Глава тридцать первая


— Анфиса? — распахнув дверь, позвала я срывающимся голосом. Анфиса стояла чуть согнувшись, обхватив уже заметный животик, и прерывисто дышала, словно хотела заглушить боль. — Что с тобой?

В глазах ее блеснули слезы, она взглянула на меня, моля о помощи, но что за прок, я бесполезна! У Веры четверо детей, она могла бы подсказать, но у меня нет ее памяти, у меня есть деньги, и они не спасут, доктора коновалы, а пастыри приходят, когда все кончено. Я прижала ладонь ко рту, пытаясь не заорать от страха и бессилия.

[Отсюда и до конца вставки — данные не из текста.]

(** The counter of this context at [signalIdx]. *)
Definition counter_case (signalIdx signalValue : Z) (w : flagcxKernelWorkerState) (s : S) : option case_result :=
  match hc_devComm comm with
  | None => done_case flagcxInternalError w s
  | Some dc =>
    if negb (dc_hasCounterBuffer dc) then done_case flagcxInternalError w s
    else
      let contextCount := if 0 <? dc_contextCount dc then dc_contextCount dc else 1 in
      let totalCounterCount := (contextCount *u64 dc_counterCount dc)%word in
      if (dc_counterCount dc <=? 0) || (signalIdx <? 0) || (totalCounterCount <=? signalIdx)
      then done_case flagcxInvalidArgument w s
      else if negb (signalIdx / dc_counterCount dc =? kw_contextId w) then done_case flagcxInternalError w s
      else
        let counters := hm_counters (kw_memory w) in
        old ← arr_get counters signalIdx;
        counters ← arr_set counters signalIdx (old +u64 signalValue)%word;
        done_case flagcxSuccess (set_kw_memory (MkHostMemory (hm_staging (kw_memory w)) counters) w) s
  end.

Definition signal_case (w : flagcxKernelWorkerState) (s : S) : option case_result :=
  let p := kw_pending w in
  if getBufferType p =? 0 then
    peer_case w s (fun peerRank =>
      if hc_signalHandle comm =? NULL then done_case flagcxInternalError w s
      else post_case (MkRma peerRank FLAGCX_RMA_PUT_SIGNAL 0 0 0 (-1) (-1) (getSignalIdx p *u64 8)%word (getSignalValue p) 0) w s)
  else counter_case (getSignalIdx p) (getSignalValue p) w s.

(** The [switch] over the primitives. *)
Definition worker_execute (w : flagcxKernelWorkerState) (s : S) : option case_result :=
  let p := kw_pending w in
  let prim := getPrim p in
  if prim =? flagcxDevicePrimSend then send_case false w s
  else if prim =? flagcxDevicePrimRecv then send_case true w s
  else if prim =? flagcxDevicePrimTerm then term_case w s
  else if prim =? flagcxDevicePrimPut then
    peer_case w s (fun peerRank =>
      post_case (MkRma peerRank FLAGCX_RMA_PUT (getSrcOffset p) (getDstOffset p) (getSize p) (getSrcMrIdx p) (getDstMrIdx p)
        0 0 0) w s)
  else if (prim =? flagcxDevicePrimSignal) || (prim =? flagcxDevicePrimSignalValue) then signal_case w s
  else if prim =? flagcxDevicePrimPutSignal then
    peer_case w s (fun peerRank =>
      if hc_signalHandle comm =? NULL then done_case flagcxInternalError w s
      else post_case (MkRma peerRank FLAGCX_RMA_PUT_SIGNAL (getSrcOffset p) (getDstOffset p) (getSize p) (getSrcMrIdx p)
        (getDstMrIdx p) (getSignalIdx p *u64 8)%word (getSignalValue p) 0) w s)
  else if prim =? flagcxDevicePrimPutValue then
    peer_case w s (fun peerRank =>
      post_case (MkRma peerRank FLAGCX_RMA_PUT_VALUE 0 (getDstOffset p) 0 (-1) (getDstMrIdx p) 0 0 (getValue p)) w s)
  else if prim =? flagcxDevicePrimGet then
    peer_case w s (fun peerRank =>
      post_case (MkRma peerRank FLAGCX_RMA_GET (getSrcOffset p) (getDstOffset p) (getSize p) (getSrcMrIdx p) (getDstMrIdx p)
        0 0 0) w s)
  else done_case flagcxSuccess w s.

(** The end of an item: it is consumed, and complete unless it is posted. *)
Definition worker_retire (res : flagcxResult_t) (postedIB : bool) (w : flagcxKernelWorkerState) (s : S) :
    option (flagcxResult_t * bool * bool * flagcxKernelWorkerState * S) :=
  let w := set_kw_fifo (consume (kw_fifo w)) w in
  '(res, k) ← (
    if postedIB then Some (res, kw_state w)
    else
      '(completeResult, t, advanced) ←
        flagcxKernelProxyCompleteImmediate (Some (ks_transport (kw_state w))) (Some (kw_submit w)) res true;
      t ← t;
      let k := set_transport t (kw_state w) in
      let res := if failed completeResult then completeResult else res in
      let k := if failed res then flagcxKernelProxyPublishTerminal res k else k in
      Some (res, flagcxKernelProxyAdvanceCompleted (default 0 advanced) k));
  let w := set_kw_pending false false (kw_pending w) (kw_submit w) (set_kw_state k w) in
  if failed res
  then Some (res, true, false, set_kw_result res (set_kw_state (flagcxKernelProxyPublishTerminal res (kw_state w)) w), s)
  else Some (flagcxSuccess, true, false, w, s).

(** An item that is tracked: it waits for a release, or is executed. *)
Definition worker_item (madeProgress : bool) (w : flagcxKernelWorkerState) (s : S) :
    option (flagcxResult_t * bool * bool * flagcxKernelWorkerState * S) :=
  let release := negb (Z.land (sc_flags (kw_submit w)) FLAGCX_NET_SUBMIT_RELEASE =? 0) in
  let '(res, ready) :=
    if release then
      let '(res, out) := flagcxKernelProxyReleaseReady (Some (ks_transport (kw_state w))) (Some (kw_submit w)) true true in
      let '(ready, firstError) := default (false, flagcxSuccess) out in
      (if negb (failed res) && failed firstError then firstError else res, ready)
    else (flagcxSuccess, true) in
  if negb (failed res) && negb ready then Some (flagcxSuccess, madeProgress, false, w, s)
  else
    let w := if release && failed res then set_kw_state (flagcxKernelProxyPublishTerminal res (kw_state w)) w else w in
    '(res, postedIB, retryPending, w, s) ← (if failed res then done_case res w s else worker_execute w s);
    if retryPending : bool then Some (flagcxSuccess, madeProgress, false, w, s)
    else worker_retire res postedIB w s.
Lemma post_reserved_inv comm k a i c staging q ctx h0 sendComm src dst ra m s :
  slot_reserved k a i c staging q -> kr_getSequence q = 0 -> kr_requiresGetFlush q = false ->
  comm_ok comm m -> hc_oneSideHandles comm !! 0%nat = Some (Some h0) -> 0 <= ctx ->
  exists r posted k' m' s',
    post_reserved has_put has_get has_putSignal netCall comm c ctx (Z.of_nat i) h0 sendComm staging src dst ra k m s =
      Some (r, posted, k', m', s') /\
    ks_inv k' a /\ same_order k k' /\ same_memory m m' /\ if posted : bool then r = flagcxSuccess else unheld (ks_transport k') a c.
Proof.
  intros R Hz Hnf Co Hh0 Hctx. unfold post_reserved.
  destruct (requires_total comm m (ra_dstMrIdx ra) Co) as (needs & ->). cbn [mbind option_bind].
  set (b := _ && _ && needs).
  assert (Hcfg : exists r k1 q1, (if b then
      flushRecvComm ← match oi_contextRecvComms h0 with
        | Some recvComms => if ctx + 1 <? oi_nContexts h0 then
            row ← arr_get recvComms (ctx + 1); match row with Some row => arr_get row (hc_rank comm) | None => Some NULL end
          else Some NULL
        | None => Some NULL
        end;
      '(r, t) ← flagcxKernelProxyRequireGetFlush (Some (ks_transport k)) (Z.of_nat i) (ra_dstMrIdx ra) (ra_dstOff ra) (ra_size ra) flushRecvComm;
      t ← t;
      Some (r, set_transport t k)
    else Some (flagcxSuccess, k)) = Some (r, k1) /\ slot_reserved k1 a i c staging q1 /\ same_order k k1 /\
    (failed r = false -> kr_requiresGetFlush q1 = b)).
  { destruct b; [|by exists flagcxSuccess, k, q].
    destruct (flush_comm_total comm m h0 (ctx + 1) Co Hh0) as (rc & ->); [lia|]. cbn [mbind option_bind].
    destruct R as [K Hi Hst Hc Hs].
    destruct (require_inv (ks_transport k) a i q (ra_dstMrIdx ra) (ra_dstOff ra) (ra_size ra) rc (ki_transport _ _ K) Hi Hst Hz)
      as (r & t & Hrun & It & Hh & Hreq). rewrite Hrun. cbn [mbind option_bind].
    destruct (lookup_lt_is_Some_2 (kp_requests t) i) as [q1 Hq1].
    { rewrite (same_holding_length _ _ Hh). by eapply lookup_lt_Some. }
    destruct (same_holding_lookup _ _ _ _ Hh Hq1) as (q0 & Hq0 & Eh). assert (q0 = q) as -> by congruence. injection Eh as E1 E2 E3.
    exists r, (set_transport t k), q1. split; [done|]. split; [|split; [|by intros Hf; apply (Hreq Hf q1)]].
    - constructor; try congruence; [|done]. by apply ks_inv_transport.
    - destruct Hh as ((_ & _ & _ & F1 & _ & F2 & _) & _). done. }
  destruct Hcfg as (r & k1 & q1 & -> & R1 & S1 & Hb). cbn [mbind option_bind]. destruct (failed r) eqn:Hf.
  - destruct (give_back_inv k1 a i c staging q1 r R1) as (k2 & k3 & H1 & H2 & K3 & _ & S3 & _ & U3 & _).
    rewrite H1. cbn [mbind option_bind]. rewrite H2. cbn [mbind option_bind]. eexists _, false, k3, m, s. split; [reflexivity|].
    split; [done|]. split; [by etransitivity|]. done.
  - destruct (post_native_total comm k1 c ctx sendComm staging src dst ra m s Co) as (res & request & m' & s' & -> & Hm). cbn [mbind option_bind].
    destruct (post_finish_inv k1 a i c staging q1 b res request R1 (Hb eq_refl)) as (r2 & posted & k2 & -> & K2 & S2 & Hp).
    cbn [mbind option_bind]. exists r2, posted, k2, m', s'. split; [done|]. split; [done|]. split; [by etransitivity|]. done.
Qed.

Lemma acquire_step k a (is_value : bool) :
  ks_inv k a ->
  exists r t slot, (if is_value then flagcxKernelProxyAcquireStagingSlot (Some (ks_transport k)) true
    else Some (flagcxSuccess, Some (ks_transport k), None)) = Some (r, Some t, slot) /\
    ks_inv (set_transport t k) a /\ same_order k (set_transport t k) /\ kp_requests t = kp_requests (ks_transport k) /\
    (failed r = false -> 0 <= default (-1) slot -> held_staging t (default (-1) slot)).
Proof.
  intros K. destruct is_value.
  - destruct (acquire_inv _ _ (ki_transport _ _ K) (ki_staging _ _ K)) as (r & t & slot & Hrun & I & T & Er & Hb & _ & _ & Hr).
    exists r, t, slot. split; [done|]. split; [by apply ks_inv_set|].
    split; [by destruct Hb as (_ & _ & _ & ? & _ & ? & _)|]. split; [done|]. destruct r; try done.
    by destruct Hr as (c & -> & Hc).
  - exists flagcxSuccess, (ks_transport k), None. split; [done|]. split; [by destruct k|]. split; [done|]. split; [done|]. by intros.
Qed.

Lemma post_inv comm k a c ctx ra m s :
  ks_inv k a -> unheld (ks_transport k) a c -> comm_ok comm m -> 0 <= ctx ->
  flagcxKernelProxyValidatePeer comm (ra_peer ra) (ctx + 1) = Some flagcxSuccess ->
  exists r posted k' m' s', flagcxKernelProxyPost has_put has_get has_putSignal netCall k comm c ctx ra m s =
      Some (r, posted, k', m', s') /\
    ks_inv k' a /\ same_order k k' /\ same_memory m m' /\ if posted : bool then r = flagcxSuccess else unheld (ks_transport k') a c.
Proof.
  intros K U Co Hctx Hv. destruct (validate_total comm m (ra_peer ra) (ctx + 1) Co) as (r0 & Er0 & Hok); [lia|].
  assert (r0 = flagcxSuccess) as -> by congruence.
  destruct (Hok eq_refl) as (Hp & Hn & h & rows & row & sendComm & Eh & Erows & Hc & Erow & Esc & Hsc). clear Hok Er0.
  assert (Hrefuse : forall r, exists r' posted k' m' s', Some (r, false, k, m, s) = Some (r', posted, k', m', s') /\
    ks_inv k' a /\ same_order k k' /\ same_memory m m' /\ if posted : bool then r' = flagcxSuccess else unheld (ks_transport k') a c).
  { intros r. by exists r, false, k, m, s. }
  unfold flagcxKernelProxyPost. destruct (negb _ || negb _); [apply Hrefuse|].
  rewrite (proj2 (Z.ltb_ge (hc_oneSideHandleCount comm) 1)) by lia. rewrite Eh. cbn [mbind option_bind].
  destruct (_ && (_ <=? ra_dstMrIdx ra)) eqn:Hd; [apply Hrefuse|]. destruct (_ && (_ <=? ra_srcMrIdx ra)) eqn:Hs; [apply Hrefuse|].
  rewrite Erows, (proj2 (Z.leb_gt (oi_nContexts h) (ctx + 1))) by lia. rewrite Erow. cbn [mbind option_bind].
  rewrite Esc. cbn [mbind option_bind]. rewrite (proj2 (Z.eqb_neq sendComm NULL)) by done.
  match goal with |- context [mbind _ (if ?b then _ else _)] => assert (Hh : exists src dst, (if b then
      src ← arr_get (hc_oneSideHandles comm) (ra_srcMrIdx ra); dst ← arr_get (hc_oneSideHandles comm) (ra_dstMrIdx ra);
      Some (handle_address src, handle_address dst) else Some (NULL, NULL)) = Some (src, dst)) end.
  { destruct (_ && _ && _) eqn:Hb; [|by eexists _, _]. bool_to_prop. clear Hrefuse.
    destruct (handle_lookup comm m (ra_srcMrIdx ra) Co) as (x & ->); [lia|unfold index_ok; lia|].
    destruct (handle_lookup comm m (ra_dstMrIdx ra) Co) as (y & ->); [lia|unfold index_ok; lia|]. by eexists _, _. }
  destruct Hh as (src & dst & ->). cbn [mbind option_bind]. destruct (_ && (_ || _)); [apply Hrefuse|].
  destruct (acquire_step k a (bool_decide (ra_type ra = FLAGCX_RMA_PUT_VALUE)) K) as (r1 & t1 & staging & -> & K1 & S1 & Er1 & Hst).
  cbn [mbind option_bind]. destruct (failed r1) eqn:Hf1.
  { eexists r1, false, _, m, s. split; [reflexivity|]. split; [done|]. split; [done|]. split; [done|].
    unfold unheld in *. cbn. by rewrite Er1. }
  specialize (Hst eq_refl). set (slot := default (-1) staging) in *.
  assert (U1 : unheld (ks_transport (set_transport t1 k)) a c) by (unfold unheld in *; cbn; by rewrite Er1).
  destruct (reserve_step (set_transport t1 k) a c (ra_peer ra) slot K1 U1 ltac:(lia) Hst) as (r2 & t2 & i & Hrun & Hcase).
  rewrite Hrun. cbn [mbind option_bind]. destruct (failed r2) eqn:Hf2.
  - subst t2. change (set_transport (ks_transport (set_transport t1 k)) (set_transport t1 k)) with (set_transport t1 k).
    destruct (release_staging_inv (set_transport t1 k) a slot K1 Hst) as (k3 & H3 & K3 & S3 & Er3).
    rewrite H3. cbn [mbind option_bind]. exists r2, false, k3, m, s. split; [done|]. split; [done|]. split; [by etransitivity|]. split; [done|].
    unfold unheld in *. by rewrite Er3.
  - destruct Hcase as (S2 & j & q & -> & R & Hz & Hnf). cbn [mbind option_bind].
    destruct (post_reserved_inv comm _ a j c slot q ctx h sendComm src dst ra m s R Hz Hnf Co) as (r & posted & k' & m' & s' & Hrun' & K' & S' & Hm & Hp');
      [by rewrite <- (arr_get_nat _ 0)|done|]. exists r, posted, k', m', s'. split; [exact Hrun'|]. split; [done|].
    split; [|done]. etransitivity; [exact S1|]. by etransitivity.
Qed.

End Post.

На шум вышла Лукея, сцепила руки на груди, склонила голову. Вид у нее был настолько нахальный, что мне захотелось снять туфлю и как следует приложить старуху по наглой ряхе.

— Тянет, барыня, — простонала Анфиса, вымученно улыбаясь и стараясь не разреветься. Губы ее прыгали, она была бледной как смерть. — Будто бьет что-то…

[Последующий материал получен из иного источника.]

(** C7: signals wait.  An item that is a signal, alone or behind data, is not
    executed while an earlier request is in use: the network is not called and
    the item stays at hand.  Without a recorded error the worker's state is as
    before; after one, the item is not executed at all, and completes with
    that error. *)
Theorem signal_waits x w s madeProgress i :
  worker_initial x -> reach worker_step x (w, s) -> kw_pendingTracked w = true ->
  Z.land (flagcxKernelProxySubmitFlags (kw_pending w)) FLAGCX_NET_SUBMIT_RELEASE <> 0 -> in_use w i ->
  exists r mp w', worker_item comm has_put has_get has_putSignal netCall heteroGroupStart heteroGroupEnd heteroSendRecv
      madeProgress w s = Some (r, mp, false, w', s) /\
    if failed (sb_firstError (kp_scoreboard (ks_transport (kw_state w))))
    then r = sb_firstError (kp_scoreboard (ks_transport (kw_state w))) /\ kw_hasPending w' = false /\
      kp_requests (ks_transport (kw_state w')) = kp_requests (ks_transport (kw_state w))
    else r = flagcxSuccess /\ mp = madeProgress /\ w' = w.
Proof.
  intros Hi Hr Ht Hrel (j & q & Hj & Hst & _). destruct (worker_reachable_inv x (w, s) Hi Hr) as [a I]. cbn [fst] in I.
  pose proof (wi_state _ _ _ I) as K. pose proof (ki_transport _ _ K) as It.
  destruct (wi_tracked _ _ _ I Ht) as (_ & [Hl Hun] & Hs & Hfl).
  assert (Hu : used (kp_requests (ks_transport (kw_state w))) j q) by done.
  destruct (kv_board _ _ It) as (Him & _). pose proof Him as (_ & _ & _ & _ & ->).
  (* the item is not the oldest one *)
  assert (Hne : (ab_next a =? sc_sequence (kw_submit w)) = false).
  { apply Z.eqb_neq. destruct (kv_used _ _ It j q Hu) as (_ & Hq & _). destruct (kv_live _ _ It _ _ Hq) as [_ Hlt].
    pose proof (implements_live_ge _ _ Him _ _ Hq). pose proof (Hun j q Hu). lia. }
  unfold worker_item. rewrite Hfl, (proj2 (Z.eqb_neq _ 0) Hrel). cbn [negb].
  rewrite (release_ready _ a _ It), Hne. change (failed flagcxSuccess) with false. cbn [default from_option negb andb]. unfold id.
  destruct (failed (ab_firstError a)) eqn:Hf; cbn [negb andb].
  2: { change (failed flagcxSuccess) with false. cbn [negb andb]. by eexists _, _, w. }
  rewrite Hf. unfold done_case. cbn [negb andb mbind option_bind].
  set (w1 := set_kw_state _ w). destruct (retire_refused w1 a (ab_firstError a) s) as (w' & -> & Hp & Er); [| |done|].
  - by apply ks_inv_publish.
  - cbn. by rewrite publish_transport.
  - eexists _, _, w'. split; [reflexivity|]. split; [done|]. split; [done|]. rewrite Er. cbn. by rewrite publish_transport.
Qed.

(** C13: GETs are shown by flushes.  The progress of a posted request never fails;
    a GET of its domain that has not failed becomes visible only by a flush that
    covers it, tested as done without error, or by one that was complete when
    posted; and the request is ready only when it is visible. *)
Theorem get_visible_by_flush x w s k q s' :
  let t := ks_transport (kw_state w) in
  worker_initial x -> reach worker_step x (w, s) -> kp_requests t !! k = Some q -> kr_state q = FLAGCX_KERNEL_PROXY_REQUEST_POSTED ->
  exists ready q' t' s1,
    flagcxKernelProxyProgressRequest (Some test) (Some postFlush) (Some t) (Z.of_nat k) true true s' =
      Some (flagcxSuccess, Some (ready, kr_completionResult q'), Some t', s1) /\ kp_requests t' !! k = Some q' /\
    forall i, kr_getVisibilityDomain q = Z.of_nat i ->
      (ready = true -> kr_getSequence q' <> 0 -> kr_getSequence q' <= visible_at t' i) /\
      forall j r r', kp_requests t !! j = Some r -> kr_state r = FLAGCX_KERNEL_PROXY_REQUEST_POSTED ->
        kr_getVisibilityDomain r = Z.of_nat i -> kp_requests t' !! j = Some r' -> failed (kr_completionResult r') = false ->
        visible_at t i < kr_getSequence r <= visible_at t' i -> shown_by test postFlush t q s' i (kr_getSequence r).
Proof.
  intros t Hi Hr Hq Hst. destruct (worker_reachable_inv x (w, s) Hi Hr) as [a I]. cbn [fst] in I.
  pose proof (ki_transport _ _ (wi_state _ _ _ I)) as It.
  destruct (progress_inv test postFlush t a k q s' It Hq Hst) as (ready & q' & t' & s1 & Hrun & It' & Hh & Hq' & Hrt & Hs).
  exists ready, q', t', s1. split; [done|]. split; [done|]. intros i Ei. destruct (Hs i Ei k q q' Hq Hst Ei Hq') as (Hst' & Ei' & _ & _).
  split.
  - intros Hready Hne. destruct (kv_get _ _ It' k q') as (i' & d & E1 & Hd & Hud & _); [split; [done|congruence]|done|].
    assert (i' = i) as -> by (rewrite Ei' in E1; lia). pose proof (Hrt Hready i d Hd Hud Ei'). unfold visible_at. by rewrite Hd.
  - intros j r r' Hj Hsj Ej Hj' Hf Hv. destruct (Hs i Ei j r r' Hj Hsj Ej Hj') as (_ & _ & _ & Hsh). by apply (Hsh Hf).
Qed.

End Fence.

(** ** An example *)

(** A network that completes at once when its state says so, else not yet. *)
Definition demo_comm : flagcxHeteroComm :=
  MkHeteroComm 0 2 true true true 1 [Some (MkHandleInfo 4096 (Some [None; Some [0; 11]]) None 2 false)] 64 None None.
Definition demo_test (s : bool) (request : Z) : flagcxResult_t * bool * bool := (flagcxSuccess, s, s).
Definition demo_flush (s : bool) (comm mr off size : Z) : flagcxResult_t * Z * bool := (flagcxSuccess, NULL, s).
Definition demo_net (s : bool) (submit : flagcxNetSubmitContext) (call : net_call) : flagcxResult_t * Z * bool := (flagcxSuccess, 7, s).
Definition demo_group (s : bool) : flagcxResult_t * bool := (flagcxSuccess, s).
Definition demo_p2p (s : bool) (recv : bool) (addr count datatype peer : Z) : flagcxResult_t * bool := (flagcxSuccess, s).

Abbreviation demo_step := (worker_step demo_comm demo_test demo_flush true true true demo_net demo_group demo_group demo_p2p).

Definition demo_put : flagcxDeviceTrigger := published (enqueueFifoPut 4096 8192 512 1 0 0).
Definition demo_signal : flagcxDeviceTrigger := published (enqueueFifoPutSignal (MkDeviceNet 0 4 4) 4096 8192 512 1 1 1 0 0).

Lemma fence_comm_ok : comm_ok demo_comm (MkHostMemory ∅ []).
Proof.
  constructor; [cbn; lia|cbn; lia| |..]; cbn; try done.
  - intros h rows [= <-] [= <-]. split; [done|]. intros [|[|i]] row; cbn; [done|by intros [= <-]|done].
  - by intros h rows [= <-].
Qed.

Lemma demo_initial : exists x : flagcxKernelWorkerState * bool, worker_initial demo_comm x /\ snd x = false /\
  flagcxKernelWorkerInit flagcxSuccess true true true 4 0 flagcxSuccess None (MkHostMemory ∅ []) = Some (flagcxSuccess, Some (fst x)).
Proof.
  destruct (worker_init_inv demo_comm 4 0 flagcxSuccess None (MkHostMemory ∅ [])) as (w & a & Hw & _); [lia|lia|congruence|apply fence_comm_ok|].
  exists (w, false). split; [|split; [reflexivity|exact Hw]]. exists 4, 0, flagcxSuccess, None, (MkHostMemory ∅ []).
  split; [lia|]. split; [lia|]. split; [congruence|]. split; [apply fence_comm_ok|exact Hw].
Qed.

(** A put is posted while a signal behind it waits; then the put completes. *)
Lemma demo_path :
  exists x w, worker_initial demo_comm x /\ reach demo_step x (w, false) /\ kw_pendingTracked w = true /\
    Z.land (flagcxKernelProxySubmitFlags (kw_pending w)) FLAGCX_NET_SUBMIT_RELEASE <> 0 /\ in_use w 1 /\
    (exists q, kp_requests (ks_transport (kw_state w)) !! 0%nat = Some q /\ kr_state q = FLAGCX_KERNEL_PROXY_REQUEST_POSTED) /\
    exists w', reach demo_step (w, false) (w', true) /\ ks_completed (kw_state w') = 1.
Proof.
  destruct demo_initial as ([w0 s0] & Hi & Hs & Hw). cbn [snd fst] in Hs, Hw. subst s0. vm_compute in Hw. injection Hw as Hw.
  assert (Hpath : exists w, reach demo_step (w0, false) (w, false) /\ kw_pendingTracked w = true /\
    Z.land (flagcxKernelProxySubmitFlags (kw_pending w)) FLAGCX_NET_SUBMIT_RELEASE <> 0 /\ in_use w 1 /\
    (exists q, kp_requests (ks_transport (kw_state w)) !! 0%nat = Some q /\ kr_state q = FLAGCX_KERNEL_PROXY_REQUEST_POSTED) /\
    exists w', reach demo_step (w, false) (w', true) /\ ks_completed (kw_state w') = 1).
  { subst w0. eexists. split.
    - eapply reach_step; [eapply (step_device _ _ _ _ _ _ _ _ _ _ _ _ 2 0 [demo_put; demo_signal; trigger_zero; trigger_zero]
        (MkHostMemory ∅ [])); reflexivity|].
      eapply reach_step; [eapply (step_once _ _ _ _ _ _ _ _ _ _ false false); [vm_compute; reflexivity|vm_compute; reflexivity]|].
      eapply reach_step; [eapply (step_once _ _ _ _ _ _ _ _ _ _ false false); [vm_compute; reflexivity|vm_compute; reflexivity]|].
      apply reach_refl.
    - split; [vm_compute; reflexivity|]. split; [vm_compute; congruence|]. split.
      + exists 0%nat. eexists. split; [vm_compute; reflexivity|]. split; [vm_compute; congruence|vm_compute; reflexivity].
      + split; [eexists; split; vm_compute; reflexivity|]. eexists. split.
        * eapply reach_step; [apply (step_network _ _ _ _ _ _ _ _ _ _ _ _ true)|].
          eapply reach_step; [eapply (step_once _ _ _ _ _ _ _ _ _ _ true false); [vm_compute; reflexivity|vm_compute; reflexivity]|].
          apply reach_refl.
        * vm_compute. reflexivity. }
  destruct Hpath as (w & Hr & H1 & H2 & H3 & H4 & H5). exists (w0, false), w.
  split; [exact Hi|]. split; [exact Hr|]. split; [exact H1|]. split; [exact H2|]. split; [exact H3|]. split; [exact H4|exact H5].
Qed.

Я опомнилась, подскочила и схватила ее за ледяную руку:

— Домой немедленно, к матери! Пусть отец Палашку пришлет, Лукея, беги за повитухой! Скажи, я заплачу ей. Хорошо заплачу. Ну, что встала?

— Да что, матушка, впервой брюхатую бабу тянет? — пробурчала Лукея, вытирая мокрые руки о юбку и никуда не торопясь. — Отлежится, не барыня, чай! Выносит, еще с десяток народит! Пойду я еще куда на ночь глядя…

— Рот свой поганый закрой! — рявкнула я, досадуя на дурную старуху. Своих детей у нее, возможно, и нет, но она повидала немало и знает, что делать, только вот заставить ее шевелиться можно разве что палками, и то не факт. Даже если я сейчас прикажу ей бежать за повитухой, с нее станется никуда не пойти, высекут потом, значит, высекут. — Или помоги мне, или вон пошла!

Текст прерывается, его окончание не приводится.